Gallup: Over 80 Percent Of Americans View Iran As Enemy, Unfriendly
WASHINGTON (CBSDC/AP) - A Gallup Poll that once again endeavored to gauge the sentiments of the American populace toward Iran showed that the vast majority of people in the United States still view the nation as an enemy.
A release posted on the poll to Gallup’s website indicated that 83 percent of Americans see Iran as unfriendly when asked about their opinions on Sept. 15 and Sept. 16 of this year. Only 10 percent of those asked said they view Iran as an ally of the United States, while an estimated 8 percent had no feelings in one direction or the other.
“Americans’ negative views of Iran in the … poll are also consistent with Gallup’s historical favorability trends since the 1980s,” the release additionally noted. “In March 1989, 89 percent of Americans viewed Iran unfavorably, and in February 2013 that total unfavorable rating was 87 percent.”
This latest report regarding American sentiments toward the Middle Eastern nation was released not long after President Barack Obama welcomed the new Iranian government’s pursuit of a “more moderate course,” saying it should offer the basis for a breakthrough on Iran’s nuclear impasse with the United Nations and the U.S.
On Tuesday, he additionally signaled a willingness to directly engage Iran’s leaders, tasking Secretary of State John Kerry with pursuing that diplomacy with Tehran.
“The roadblocks may prove to be too great, but I firmly believe the diplomatic path must be tested,” Obama said during an address to the U.N. General Assembly.
Obama said recent statements by Iranian President Hasan Rouhani, a moderate cleric elected in June, should offer the basis for a meaningful agreement on Iran’s disputed nuclear program.
Researchers at Gallup added, “Although large majorities of all major U.S. partisan groups are mainly negative about Iran’s relationship with the U.S., Republicans (60 percent) are much more likely than Democrats (37 percent) and independents (42 percent) to consider Iran an enemy, meaning Republicans may be the most alarmed by Obama’s diplomatic initiative.”
The West has long suspected that Iran is seeking a nuclear weapon. Tehran has consistently denied the charge.
Israeli Prime Minister Benjamin Netanyahu said Tuesday that the world “should not be fooled” by signs of moderation from Tehran. He said Iran’s new outreach to the West is merely a ploy to ease international sanctions while it secretly builds a nuclear weapon.
“Iran thinks soothing words and token actions will enable it to continue on its path to the bomb,” Netanyahu said. Still, he added that he welcomes Obama’s efforts to engage Rouhani.

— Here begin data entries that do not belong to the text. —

(* ===== verification/Worker.v ===== *)
(** * The worker (src/worker)

    [WorkerService]: the consumer of the invocation stream, which runs each job in
    a container and publishes its outcome, reclaims the messages of dead workers
    and tells the registry it is alive; the registry login of ecr-login.ts. *)

From Stdlib Require Import Ascii.
From S2P Require Import Prelude Json JsonText Prog Services Percentile Database Schema Registry Dispatch Storage Build BuildConsumer Container.
#[local] Open Scope Z_scope.

(** ** ecr-login.ts *)

(** [Buffer.from(s, 'base64')]: the value of a character of the alphabet (the
    URL-safe one too); other characters are skipped, [=] ends the text. *)
Definition base64_digit (c : ascii) : option N :=
  let n := N_of_ascii c in
  (if (65 <=? n) && (n <=? 90) then Some (n - 65)
   else if (97 <=? n) && (n <=? 122) then Some (n - 71)
   else if (48 <=? n) && (n <=? 57) then Some (n + 4)
   else if (n =? 43) || (n =? 45) then Some 62
   else if (n =? 47) || (n =? 95) then Some 63
   else None)%N.

Fixpoint base64_digits (s : string) : list N :=
  match s with
  | EmptyString => []
  | String c s' =>
      if decide (c = "="%char) then []
      else match base64_digit c with Some d => d :: base64_digits s' | None => base64_digits s' end
  end.

Fixpoint base64_bytes (ds : list N) : string :=
  match ds with
  | a :: b :: c :: d :: ds' =>
      String (ascii_of_N (a * 4 + b / 16)) (String (ascii_of_N (b mod 16 * 16 + c / 4))
        (String (ascii_of_N (c mod 4 * 64 + d)) (base64_bytes ds')))
  | [a; b; c] => String (ascii_of_N (a * 4 + b / 16)) (String (ascii_of_N (b mod 16 * 16 + c / 4)) EmptyString)
  | [a; b] => String (ascii_of_N (a * 4 + b / 16)) EmptyString
  | _ => EmptyString
  end%N.

(** [Buffer.from(s, 'base64').toString('utf8')] of a text of ASCII bytes. *)
Definition base64_decode (s : string) : string := base64_bytes (base64_digits s).

Definition login_close (code : option Z) (stderr : string) : outcome unit :=
  if bool_decide (code = Some 0) then Ok tt else Err (JsError ("docker login failed: " +:+ stderr)).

Obama, reflecting the skepticism of many in the U.S. and around the world, said Rouhani’s “conciliatory words will have to be matched by actions that are transparent and verifiable.”
Obama said he was asking Kerry to pursue diplomatic progress with Iran, in coordination with five other world powers. Kerry will join representatives from those nations Thursday in a meeting with Iranian Foreign Minister Mohammad Javad Zarif.

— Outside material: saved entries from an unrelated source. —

(* ===== verification/Metrics.v ===== *)
(** * Metrics and small endpoints (src/metrics, src/workers, src/health, src/worker/worker-metrics-server.service.ts)

    [MetricsService]'s series, the scrape of the API process with its fleet-wide
    gauges, the plain HTTP listener of the worker process and its lifecycle, the
    worker list and the health probe. *)

From S2P Require Import Prelude Json JsonText Prog Services Percentile Database Schema Registry Dispatch Storage Functions Worker.
#[local] Open Scope Z_scope.

(** ** metrics.service.ts *)

(** A series of the registry: its kind, name, label names and buckets. *)
Inductive metric_kind := Counter (labelNames : list string) | Histogram (buckets : list Z) | Gauge.
Record metric := { metric_name : string; metric_type : metric_kind }.

Module MetricsService.
Definition invocationsTotal : metric := {| metric_name := "mini_cloud_invocations_total"; metric_type := Counter ["status"] |}.
Definition invocationDurationMs : metric :=
  {| metric_name := "mini_cloud_invocation_duration_ms"; metric_type := Histogram [10; 50; 100; 250; 500; 1000; 2500; 5000; 10000] |}.
Definition workerInFlight : metric := {| metric_name := "mini_cloud_worker_in_flight"; metric_type := Gauge |}.
Definition invocationQueueDepth : metric := {| metric_name := "mini_cloud_invocation_queue_depth"; metric_type := Gauge |}.
Definition healthyWorkers : metric := {| metric_name := "mini_cloud_healthy_workers"; metric_type := Gauge |}.
Definition registry : list metric :=
  [invocationsTotal; invocationDurationMs; workerInFlight; invocationQueueDepth; healthyWorkers].
Definition metricsText {S} : prog ev S string := sys MetricsText.
End MetricsService.

(** ** metrics.controller.ts *)

#[export] Instance xinfo_value_eq_dec : EqDecision xinfo_value.
Proof. solve_decision. Defined.

(** [Promise.all([p, q])] of two chains of Redis commands on one connection: both
    run to their end, and the first to reject is the first in the queue. *)
Definition settled {S A} (p : prog ev S A) : prog ev S (outcome A) :=
  try_catch (a ← p; Ret (Ok a)) (λ x, Ret (Err x)).
Definition promise_all {S A B} (p : prog ev S A) (q : prog ev S B) : prog ev S (A * B) :=
  a ← settled p;
  b ← settled q;
  match a, b with
  | Ok x, Ok y => Ret (x, y)
  | Err x, _ => Throw x
  | Ok _, Err y => Throw y
  end.

(** [fields[fields.indexOf(name) + 1]] on a raw reply. *)
Definition xinfo_get (name : string) (fields : list xinfo_value) : option xinfo_value :=
  arr_get fields (indexOf (XText name) fields + 1).

(** The lag the reply of [XINFO GROUPS] gives. *)
Definition lag_of (groups : list (list xinfo_value)) : Z :=
  match List.find (λ fields, bool_decide (xinfo_get "name" fields = Some (XText INVOCATION_CONSUMER_GROUP))) groups with
  | None => 0
  | Some group => match xinfo_get "lag" group with Some (XNumber n) => n | _ => 0 end
  end.

Module MetricsController.
Section controller.
Context `{JC : JsonCodec} {S : Type}.

Definition getConsumerGroupLag : prog ev S Z :=
  groups ← redis (XinfoGroups INVOCATION_STREAM_KEY);
  Ret (lag_of groups).

Definition getMetrics : prog ev S string :=
  r ← promise_all getConsumerGroupLag WorkerRegistryService.listWorkers;
  let '(queueDepth, workers) := r in
  _ ← sys (GaugeSet (metric_name MetricsService.invocationQueueDepth) queueDepth);
  _ ← sys (GaugeSet (metric_name MetricsService.healthyWorkers) (Z.of_nat (length (List.filter st_healthy workers))));
  MetricsService.metricsText.
End controller.
End MetricsController.

(** ** workers.controller.ts, health.controller.ts *)

Definition WorkersController_list `{JC : JsonCodec} {S} : prog ev S (list WorkerStatus) := WorkerRegistryService.listWorkers.
Definition HealthController_check {S} : prog ev S json := Ret (JObj [("status", JStr "ok")]).

(** ** metrics-http-server.ts *)

(** The request listener: the status, the headers and the body sent. *)
Definition on_request {S} (url : string) : prog ev S (Z * list (string * string) * string) :=
  if bool_decide (url = "/metrics") then
    text ← MetricsService.metricsText;
    Ret (200, [("Content-Type", "text/plain; version=0.0.4; charset=utf-8")], text)
  else Ret (404, [], EmptyString).

(** The error listener: it only warns. *)
Definition on_server_error {S} (port : option Z) (code : option string) (message : string) : prog ev S unit :=
  if bool_decide (code = Some "EADDRINUSE") then
    sys (Log "warn" ("[metrics] port " +:+ string_of_num port +:+ " already in use - this process will run WITHOUT a scrapable /metrics endpoint. " +:+
                     "Running multiple workers on one host needs a unique WORKER_METRICS_PORT per process."))
  else sys (Log "warn" ("[metrics] server error (non-fatal): " +:+ message)).

(** A server: the port it was told to listen on, whether it was closed. *)
Record http_server := { srv_port : option Z; srv_closed : bool }.
Definition startMetricsServer (port : option Z) : http_server := {| srv_port := port; srv_closed := false |}.

(** ** worker-metrics-server.service.ts *)

Module WorkerMetricsServerService.
(** [process.env.WORKER_METRICS_PORT ? Number(...) : 9200] *)
Definition port_of (v : option string) : option Z :=
  match truthy v with Some text => Number text | None => Some 9200 end.

Definition onModuleInit : prog ev (option http_server) unit :=
  v ← sys (ProcessEnv "WORKER_METRICS_PORT");
  modify (λ _, Some (startMetricsServer (port_of v))).

Definition onModuleDestroy : prog ev (option http_server) unit :=
  modify (option_map (λ srv, {| srv_port := srv_port srv; srv_closed := true |})).
End WorkerMetricsServerService.

(** ** Properties *)

(** A group as Redis describes it, and its raw reply: names and values in turn. *)
Record redis_group := {
  grp_name : string; grp_consumers : Z; grp_pending : Z; grp_last_ms : Z; grp_last_seq : Z;
  grp_entries_read : option Z; grp_lag : option Z }.
Definition nullable (n : option Z) : xinfo_value := match n with Some k => XNumber k | None => XNil end.
Definition group_reply (g : redis_group) : list xinfo_value :=
  [XText "name"; XText (grp_name g); XText "consumers"; XNumber (grp_consumers g); XText "pending"; XNumber (grp_pending g);
   XText "last-delivered-id"; XText (string_of_Z (grp_last_ms g) +:+ "-" +:+ string_of_Z (grp_last_seq g));
   XText "entries-read"; nullable (grp_entries_read g); XText "lag"; nullable (grp_lag g)].

Lemma xinfo_get_name g : xinfo_get "name" (group_reply g) = Some (XText (grp_name g)).
Proof. reflexivity. Qed.

Lemma entry_id_no_lag a b : string_of_Z a +:+ "-" +:+ string_of_Z b ≠ "lag".
Proof.
  intros H. pose proof (string_of_Z_num a) as Hnum. pose proof (Number_string_of_Z a) as Hn.
  destruct (string_of_Z a) as [|c s]; [discriminate H|].
  change (String c s +:+ "-" +:+ string_of_Z b) with (String c (s +:+ "-" +:+ string_of_Z b)) in H.
  injection H as -> _. destruct Hnum as [Hnum _]; apply andb_prop in Hnum as [Hnum _]; discriminate Hnum.
Qed.

Lemma xinfo_get_lag g : grp_name g ≠ "lag" → xinfo_get "lag" (group_reply g) = Some (nullable (grp_lag g)).
Proof.
  intros Hn. pose proof (entry_id_no_lag (grp_last_ms g) (grp_last_seq g)) as Hid.
  unfold xinfo_get, group_reply. rewrite (indexOf_skip (XText "lag") (take 10 (group_reply g)) (drop 10 (group_reply g))).
  - reflexivity.
  - unfold group_reply, nullable. destruct (grp_entries_read g); simpl; set_solver.
  - unfold group_reply, nullable. simpl. set_solver.
Qed.

(** The reference: the lag of the invocation group, 0 when the group is missing
    or Redis cannot tell. *)
Definition group_lag (gs : list redis_group) : Z :=
  match List.find (λ g, bool_decide (grp_name g = INVOCATION_CONSUMER_GROUP)) gs with
  | Some g => default 0 (grp_lag g)
  | None => 0
  end.

Lemma lag_of_groups gs : lag_of (map group_reply gs) = group_lag gs.
Proof.
  unfold lag_of, group_lag. induction gs as [|g gs IH]; [done|]. cbn [map List.find]. rewrite xinfo_get_name.
  destruct (decide (grp_name g = INVOCATION_CONSUMER_GROUP)) as [He|Hne].
  - rewrite !bool_decide_eq_true_2 by congruence. rewrite xinfo_get_lag by (rewrite He; done). by destruct (grp_lag g).
  - rewrite !bool_decide_eq_false_2 by congruence. exact IH.
Qed.

Section scrape.
Context `{JC : JsonCodec} {S : Type} (R : S → S → Prop).

(** Reading the registry, settled: what it answers and the calls it makes. *)
Definition registry_read (o : outcome (list WorkerStatus)) (raw : outcome (list (string * string))) (calls : list entry) : Prop :=
  match o with
  | Ok workers => ∃ text now, raw = Ok text ∧ WorkerRegistryService.parse_workers now text = Ok workers ∧
      calls = [Entry (Redis (Hgetall REGISTRY_KEY)) raw; Entry (Sys DateNow) now]
  | Err _ => calls = [Entry (Redis (Hgetall REGISTRY_KEY)) raw] ∨ ∃ now, calls = [Entry (Redis (Hgetall REGISTRY_KEY)) raw; Entry (Sys DateNow) now]
  end.

Lemma settled_workers s tr :
  wp (history_env ev) R (settled WorkerRegistryService.listWorkers) s tr
    (λ o _ tr', ∃ r raw calls, o = Ok r ∧ tr' = tr ++ calls ∧ registry_read r raw calls).
Proof.
  unfold settled. apply wp_try, wp_bind. unfold WorkerRegistryService.listWorkers. apply wp_hist. intros [raw|x] s2.
  - apply wp_hist_sys. intros now. rewrite <- app_assoc.
    destruct (WorkerRegistryService.parse_workers now raw) as [workers|x] eqn:Hp; cbn [of_outcome wp];
      eexists _, (Ok raw), _; (split; [reflexivity|]); (split; [reflexivity|]).
    + by exists raw, now.
    + right. by exists now.
  - cbn [wp]. eexists _, (Err x), _. split; [reflexivity|]. split; [reflexivity|]. by left.
Qed.

(** C40: a scrape of the API: on the groups and the registry Redis answered, the
    queue depth gauge is the lag of the invocation group as Redis describes it
    (0 when it is missing or unknown), the worker gauge the number of workers
    healthy in the registry just read, and the text is rendered after both were
    set; if Redis or the registry fails nothing is set. *)
Theorem getMetrics_correct s o s' tr :
  exec (history_env ev) R MetricsController.getMetrics s [] o s' tr →
  ∃ groups rest, tr = Entry (Redis (XinfoGroups INVOCATION_STREAM_KEY)) groups :: Entry (Redis (Hgetall REGISTRY_KEY)) rest :: drop 2 tr ∧
  match o with
  | Ok text => ∃ gs raw now workers,
      groups = Ok gs ∧ rest = Ok raw ∧ WorkerRegistryService.parse_workers now raw = Ok workers ∧
      drop 2 tr = [Entry (Sys DateNow) now;
        Entry (Sys (GaugeSet "mini_cloud_invocation_queue_depth" (lag_of gs))) tt;
        Entry (Sys (GaugeSet "mini_cloud_healthy_workers" (Z.of_nat (length (List.filter st_healthy workers))))) tt;
        Entry (Sys MetricsText) text] ∧
      ∀ described, gs = map group_reply described → lag_of gs = group_lag described
  | Err x => Forall (λ en : entry, match entry_call en with Sys (GaugeSet _ _) => False | _ => True end) tr
  end.
Proof.
  intros Hx. by_wp Hx. unfold MetricsController.getMetrics, promise_all. set (first := Entry (Redis (XinfoGroups INVOCATION_STREAM_KEY))).
  apply wp_bind, wp_bind. unfold settled at 1, MetricsController.getConsumerGroupLag.
  unfold mbind, prog_mbind. cbn [redis call bind try_catch wp]. intros groups tr1 s1 -> _. cbn [app].
  assert (∀ a : outcome Z, wp (history_env ev) R
    (b ← settled WorkerRegistryService.listWorkers;
     match a, b with Ok x, Ok y => Ret (x, y) | Err x, _ => Throw x | Ok _, Err y => Throw y end) s1 [first groups]
    (λ o _ tr', ∃ r raw calls, tr' = first groups :: calls ∧ registry_read r raw calls ∧
       match o with Ok (n, workers) => a = Ok n ∧ r = Ok workers | Err _ => True end)) as Hboth.
  { intros a. apply wp_bind. eapply wp_mono; [apply settled_workers|].
    intros o2 s2 tr2 (r & raw & calls & -> & -> & Hr). destruct a as [n|x], r as [workers|y]; cbn [wp]; by eexists _, raw, calls. }
  destruct groups as [gs|x]; cbn [of_outcome bind try_catch wp].
  - eapply wp_mono; [apply (Hboth (Ok (lag_of gs)))|]. intros [[n workers]|x] s2 tr2 (r & raw & calls & -> & Hr & Ho).
    + destruct Ho as [[= <-] ->], Hr as (text & now & -> & Hp & ->).
      apply wp_hist_sys. intros []. apply wp_hist_sys. intros []. cbn [MetricsService.metricsText sys ask wp].
      intros out tr3 s3 -> _. eexists _, _. split; [reflexivity|]. exists gs, text, now, workers.
      split_and!; [done..|reflexivity|]. intros described ->. apply lag_of_groups.
    + eexists _, raw. destruct r as [workers|y]; [destruct Hr as (text & now & -> & _ & ->)|destruct Hr as [->|[now ->]]];
        (split; [reflexivity|]); by repeat constructor.
  - eapply wp_mono; [apply (Hboth (Err x))|]. intros [[n workers]|y] s2 tr2 (r & raw & calls & -> & Hr & Ho); [by destruct Ho|].
    eexists _, raw. destruct r as [workers|z]; [destruct Hr as (text & now & -> & _ & ->)|destruct Hr as [->|[now ->]]];
      (split; [reflexivity|]); by repeat constructor.
Qed.
End scrape.

(** ** Concrete executions *)

Module MetricsDemo.
Definition group : redis_group :=
  {| grp_name := "invocation-workers"; grp_consumers := 2; grp_pending := 1; grp_last_ms := 1700; grp_last_seq := 0;
     grp_entries_read := Some 40; grp_lag := Some 3 |}.
Definition script : ∀ X, ev X → X :=
  λ X e, match e in ev X return X with
         | Redis e' => match e' in redis_eff X return outcome X with
                       | XinfoGroups _ => Ok [group_reply group]
                       | e' => WorkerDemo.script _ (Redis e')
                       end
         | e => WorkerDemo.script _ e
         end.
End MetricsDemo.
#[local] Existing Instance json_codec.

Lemma getMetrics_correct_witness :
  ∃ s' tr, exec (history_env ev) still MetricsController.getMetrics tt [] (Ok EmptyString) s' tr ∧
    In (Entry (Sys (GaugeSet "mini_cloud_invocation_queue_depth" 3)) tt) tr ∧
    ∃ groups rest, tr = Entry (Redis (XinfoGroups INVOCATION_STREAM_KEY)) groups :: Entry (Redis (Hgetall REGISTRY_KEY)) rest :: drop 2 tr.
Proof.
  eexists _, _. split; [scripted_by (λ X e (_ : list entry), MetricsDemo.script X e)|]. split; [simpl; tauto|].
  edestruct (getMetrics_correct still tt (Ok EmptyString) tt) as (groups & rest & H & _); [scripted_by (λ X e (_ : list entry), MetricsDemo.script X e)|].
  exists groups, rest. exact H.
Defined.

It’s unclear whether Kerry and Zarif will meet one-on-one on the sidelines of that meeting. And Obama also offered no hints of whether he will meet Tuesday with Rouhani. Even a brief handshake would be significant, marking the first such encounter between U.S. and Iranian leaders in 36 years.
A reported 1,010 American adults were randomly selected to participate in the poll, according to Gallup.